11. In opposing the appeal, and in support of the cross-appeal, learned counsel Mr. Nadio submitted that the respondent had adequately explained that the delay in bringing the petition was because of the political environment and climate obtaining between 1980’s and 2000’s. Reference was made to the decision in Edwad Akongo Oyugi -vs- The A.G. [2019]eKLR wherein the petitioner’s delay of 33 years was excused on the ground of the then obtaining political circumstances when it was difficult to approach the courts claiming such violations. On the claim that there was failure to establish the violations, it was submitted that the evidence of long detention, incommunicado, without trial and in hostile conditions had not been controverted and had been supported by evidence of the respondent’s former colleagues who went through similar experiences.

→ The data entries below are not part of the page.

(* ===== verification/Pool.v ===== *)
(** Memory pools (src/src/ks_pool.c, src/src/include/libks/internal/ks_pool.h):
    the blocks with their prefixes and fences, the doubly linked list of each
    pool, the cleanup callbacks, the simulation of an abstract pool by every
    operation, and the string copies into a pool. *)
From S2P Require Import Prelude.
From stdpp Require Import gmap fin_maps fin_sets.
Local Open Scope Z_scope.

Module Pool.

(** ** Data *)

Definition KS_POOL_MAGIC : Z := 3735928559.
Definition KS_POOL_PREFIX_MAGIC : Z := 3735928559.
Definition KS_POOL_FENCE_MAGIC0 : Z := 250.
Definition KS_POOL_FENCE_MAGIC1 : Z := 211.
Definition KS_POOL_FENCE_SIZE : Z := 2.
(** [sizeof(ks_pool_prefix_t)] on a 64-bit machine without KS_DEBUG_POOL. *)
Definition KS_POOL_PREFIX_SIZE : Z := 96.

Inductive ks_pool_cleanup_action_t : Set := KS_MPCL_ANNOUNCE | KS_MPCL_TEARDOWN | KS_MPCL_DESTROY.
Inductive ks_pool_cleanup_type_t : Set := KS_MPCL_FREE | KS_MPCL_GLOBAL_FREE.

#[global] Instance action_eq_dec : EqDecision ks_pool_cleanup_action_t.
Proof. solve_decision. Defined.

Inductive pool_func : Set :=
  | KS_POOL_FUNC_CLOSE | KS_POOL_FUNC_CLEAR | KS_POOL_FUNC_ALLOC | KS_POOL_FUNC_CALLOC
  | KS_POOL_FUNC_FREE | KS_POOL_FUNC_RESIZE | KS_POOL_FUNC_INCREF | KS_POOL_FUNC_DECREF.

(** One allocation: the prefix, and in [mem] the bytes behind it, the user's and
    the fence. *)
Record ks_pool_prefix := Prefix {
  p_magic1 : Z; size : Z; p_magic2 : Z; refs : Z;
  prev : option positive; next : option positive; p_magic3 : Z;
  cleanup_callback : option Z; cleanup_arg : Z; p_magic4 : Z; p_pool : positive; p_magic5 : Z;
  mem : list Z
}.

(** [mutex] is the depth of the recursive lock; file, line and tag are left out. *)
Record ks_pool := MkPool {
  magic1 : Z; alloc_c : Z; user_alloc : Z; max_alloc : Z; log_func : option Z;
  first : option positive; last : option positive; log_on_close : bool;
  magic2 : Z; mutex : Z; cleaning_up : bool
}.

(** What the outside sees: calls of a cleanup callback, of a pool's log function,
    and the warnings about items not released. *)
Inductive event : Type :=
  | Cleanup (cb : Z) (addr : positive) (arg : Z) (action : ks_pool_cleanup_action_t)
      (type : ks_pool_cleanup_type_t)
  | PoolLog (fn : Z) (func : pool_func) (byte_size ele_n : Z) (old_addr new_addr : option positive)
      (old_byte_size : Z)
  | Unreleased (bytes : Z).

Record world := World {
  pools : gmap positive ks_pool;
  blocks : gmap positive ks_pool_prefix;
  trace : list event
}.

(** ** Computations that change the world and can fault *)

Definition M (A : Type) : Type := world -> res (A * world).
#[global] Instance M_ret : MRet M := fun A a w => Ok (a, w).
#[global] Instance M_bind : MBind M := fun A B f m w =>
  match m w with Ok (a, w) => f a w | Err e => Err e end.
Lemma u8_toutf8_bounds_witness : exists k dest',
  ks_u8_toutf8 [7; 7; 7; 7] 3 ([65; 8364] ++ [0]) (-1) = Ok (Z.of_nat k, dest') /\ fits 3 0 [65; 8364] k.
Proof.
  destruct (u8_toutf8_bounds [65; 8364] (-1) [0] [7; 7; 7; 7] 3) as (k & dest' & H1 & H2 & _);
    [repeat constructor; lia|left; split; [lia|exists []; reflexivity]|split; discriminate|].
  exists k, dest'. split; [exact H1|exact H2].
Defined.

(** Walking a NUL-terminated encoded string: the byte offset of character
    [k] is the length of the first [k] encodings, [ks_u8_charnum] inverts it,
    [ks_u8_nextchar] there reads character [k] and moves to the next one,
    [ks_u8_dec] moves back, [ks_u8_strchr] and, given the byte count,
    [ks_u8_memchr] find the first occurrence, and [ks_u8_strlen] counts the
    characters when a byte that is not a continuation follows the terminator;
    it reads that byte, which is beyond the string. *)
Lemma u8_walk cs j :
  Forall valid cs ->
  let s := utf8 cs ++ 0 :: j in
  let at_char (k : nat) := zlen (utf8 (take k cs)) in
  (forall k, (k <= length cs)%nat ->
    ks_u8_offset s (Z.of_nat k) = Ok (at_char k) /\ ks_u8_charnum s (at_char k) = Ok (Z.of_nat k)) /\
  (forall k ch, cs !! k = Some ch -> ks_u8_nextchar s (at_char k) = Ok (ch, at_char (S k)) /\
    ks_u8_dec s (at_char (S k)) = Ok (at_char k)) /\
  (forall ch, let found := match list_find (fun c => c = ch) cs with
     | Some (k, _) => (Some (at_char k), Z.of_nat k) | None => (None, zlen cs) end in
    ks_u8_strchr s ch = Ok found /\
    (zlen (utf8 cs) < 2147483648 -> ks_u8_memchr s ch (zlen (utf8 cs)) = Ok found)) /\
  (stops j -> ks_u8_strlen s = Ok (zlen cs)) /\ (j = [] -> ks_u8_strlen s = Err OutOfBounds).
Proof.
  intros Hv s at_char. pose proof (utf8_long cs Hv) as Hlen.
  assert (Hfuel : (length cs < S (length s))%nat) by (subst s; rewrite length_app; simpl; lia).
  split; [|split; [|split; [|split]]].
  - intros k Hk. split.
    + pose proof (offset_run cs (S (length s)) [] j (Z.of_nat k) Hv ltac:(unfold zlen; lia) Hfuel) as H.
      by rewrite Nat2Z.id in H.
    + pose proof (charnum_run cs (S (length s)) [] j (Z.of_nat k) 0 Hv ltac:(unfold zlen; lia) Hfuel) as H.
      by rewrite Nat2Z.id in H.
  - intros k ch Hk. subst s at_char. cbn beta.
    assert (E : utf8 cs ++ 0 :: j = utf8 (take k cs) ++ wc_bytes ch ++ utf8 (drop (S k) cs) ++ 0 :: j).
    { rewrite <- (take_drop_middle cs k ch Hk) at 1. by rewrite utf8_app, utf8_cons, <- !app_assoc. }
    rewrite E, (take_S_r cs k ch Hk), utf8_app, zlen_app. change (utf8 [ch]) with (wc_bytes ch ++ []).
    rewrite app_nil_r. apply (Forall_lookup_1 _ _ _ _ Hv) in Hk. unfold valid in Hk.
    split; [|by apply dec_ok]. apply nextchar_ok; [lia|]. apply stops_next. by apply Forall_drop.
  - intros ch found. split; [exact (strchr_run cs (S (length s)) [] j ch 0 Hv Hfuel)|]. intros Hs.
    unfold ks_u8_memchr. replace (s32 (zlen (utf8 cs))) with (zlen (utf8 cs)) by (symmetry; apply s32_id; unfold zlen in *; lia).
    refine (memchr_run cs (S (Z.to_nat (zlen (utf8 cs)))) [] (0 :: j) ch 0 Hv _). unfold zlen. lia.
  - intros Hj. unfold ks_u8_strlen. etransitivity; [apply (strlen_run cs (S (length s)) [] j 0 Hv Hfuel)|].
    cbn [app]. change (zlen [] + zlen (utf8 cs)) with (zlen (utf8 cs)).
    change (0 :: j) with (wc_bytes 0 ++ j). rewrite nextchar_ok by (done || lia). done.
  - intros ->. unfold ks_u8_strlen. etransitivity; [apply (strlen_run cs (S (length s)) [] [] 0 Hv Hfuel)|].
    cbn [app]. change (zlen [] + zlen (utf8 cs)) with (zlen (utf8 cs)). unfold ks_u8_nextchar. cbn [nextchar_loop].
    rewrite (ld_app_mid (utf8 cs) [] 0 (zlen (utf8 cs)) eq_refl). cbn [mbind res_bind]. rewrite ld_out; [done|]. right. rewrite zlen_app.
    change (zlen [0]) with 1. lia.
Qed.

Lemma u8_walk_witness : ks_u8_strlen ([195; 164; 226; 130; 172] ++ [0; 0]) = Ok 2 /\
  ks_u8_offset ([195; 164; 226; 130; 172] ++ [0; 0]) 1 = Ok 2.
Proof.
  destruct (u8_walk [228; 8364] [0]) as (Ho & _ & _ & Hl & _); [repeat constructor; lia|].
  split; [apply Hl; exists 0, []; split; [reflexivity|left; reflexivity]|].
  exact (proj1 (Ho 1%nat ltac:(simpl; lia))).
Defined.
(** ** The escaped form *)

Definition esc (quotes : bool) (ch : Z) : list Z :=
  if quotes && (ch =? 34) then [92; 34] else escape_text ch.
Definition escaped (quotes : bool) (cs : list Z) : list Z := concat (map (esc quotes) cs).

(** The characters printed as [\x] with one digit. *)
Definition hex_single (ch : Z) : bool := (ch <? 7) || ((13 <? ch) && (ch <? 16)).

(** None of them stands before a hexadecimal digit. *)
Fixpoint hex_safe (cs : list Z) : bool :=
  match cs with
  | ch :: cs => match cs with ch2 :: _ => negb (hex_single ch && hex_digit ch2) | [] => true end && hex_safe cs
  | [] => true
  end.

Lemma hex_char_ok d : 0 <= d < 16 -> hex_digit (hex_char d) && (digit_val (hex_char d) =? d) = true.
Proof. apply (below 16 (fun d => hex_digit (hex_char d) && (digit_val (hex_char d) =? d))). reflexivity. Qed.

Lemma hex_fixed_ok n : forall x, 0 <= x ->
  Forall (fun c => hex_digit c = true) (hex_fixed n x) /\ length (hex_fixed n x) = n /\
  strtol 16 (hex_fixed n x) = x mod 16 ^ Z.of_nat n.
Proof.
  induction n as [|n IH]; intros x Hx; cbn [hex_fixed].
  { split; [constructor|]. split; [done|]. by rewrite Z.mod_1_r. }
  assert (Hm : 0 <= x mod 16 < 16) by lia_div. apply hex_char_ok in Hm as [Hd Hv%Z.eqb_eq]%andb_prop.
  destruct (IH (x / 16)) as (Hf & Hl & Hs); [lia_div|]. split; [by apply Forall_app; auto|].
  split; [rewrite length_app, Hl; simpl; lia|]. unfold strtol in *. rewrite foldl_app, Hs. cbn [foldl].
  rewrite Hv, Nat2Z.inj_succ, Z.pow_succ_r, Z.rem_mul_r by lia. lia.
Qed.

12. With respect to the applicability of the 2010 Constitution, learned counsel submitted that the rights that were violated were non-derogable and were in either Constitution. Reference was made to the case of Samwel Kamau Macharia & Another -vs- Kenya Commercial Bank Ltd & 2 Others [2012]eKLR in which the Supreme Court observed that the Constitution is not necessarily subject to the principles against retroactivity as in ordinary legislation; that it looks forward and backward, vertically and horizontally, as it seeks to re-engineer the social order in quest of its legitimate object of rendering political good.
13. In support of the cross-appeal it was submitted that the superior court was bound to make a finding on each violation that had pleaded and proved; that the court, while exercising its constitutional jurisdiction, was concerned with upholding and vindicating any constitutional right that had been violated or contravened and ought to have made the claimed declarations that had been sought in the petition, and now that there was sufficient proof. The decision in Gitobu Imanyara & 2 Others -vs- A.G. [2016]eKLR was cited to us on the point. Lastly, it was submitted that the learned Judge erred in failing to quantify and award general damages to the respondent in respect of each and every one of the declarations as particularised in ground 1 of the notice of cross-appeal.
14. On the contention that the awarded damages were far below what was expected in a similar case, the respondent’s counsel referred us to the decisions in Peter M. Kariuki -vs- A.G [2014]eKLR, and Samwel Chege Gitau & 283 Others -vs- A.G [2016]eKLR and asked was to revise the general damages from Kshs.3,000,000/= to Kshs.47,000,000/=.
15. In opposing the cross-appeal, the appellant’s counsel submitted that the quest for Kshs.47,000,000/= was without basis and should be dismissed.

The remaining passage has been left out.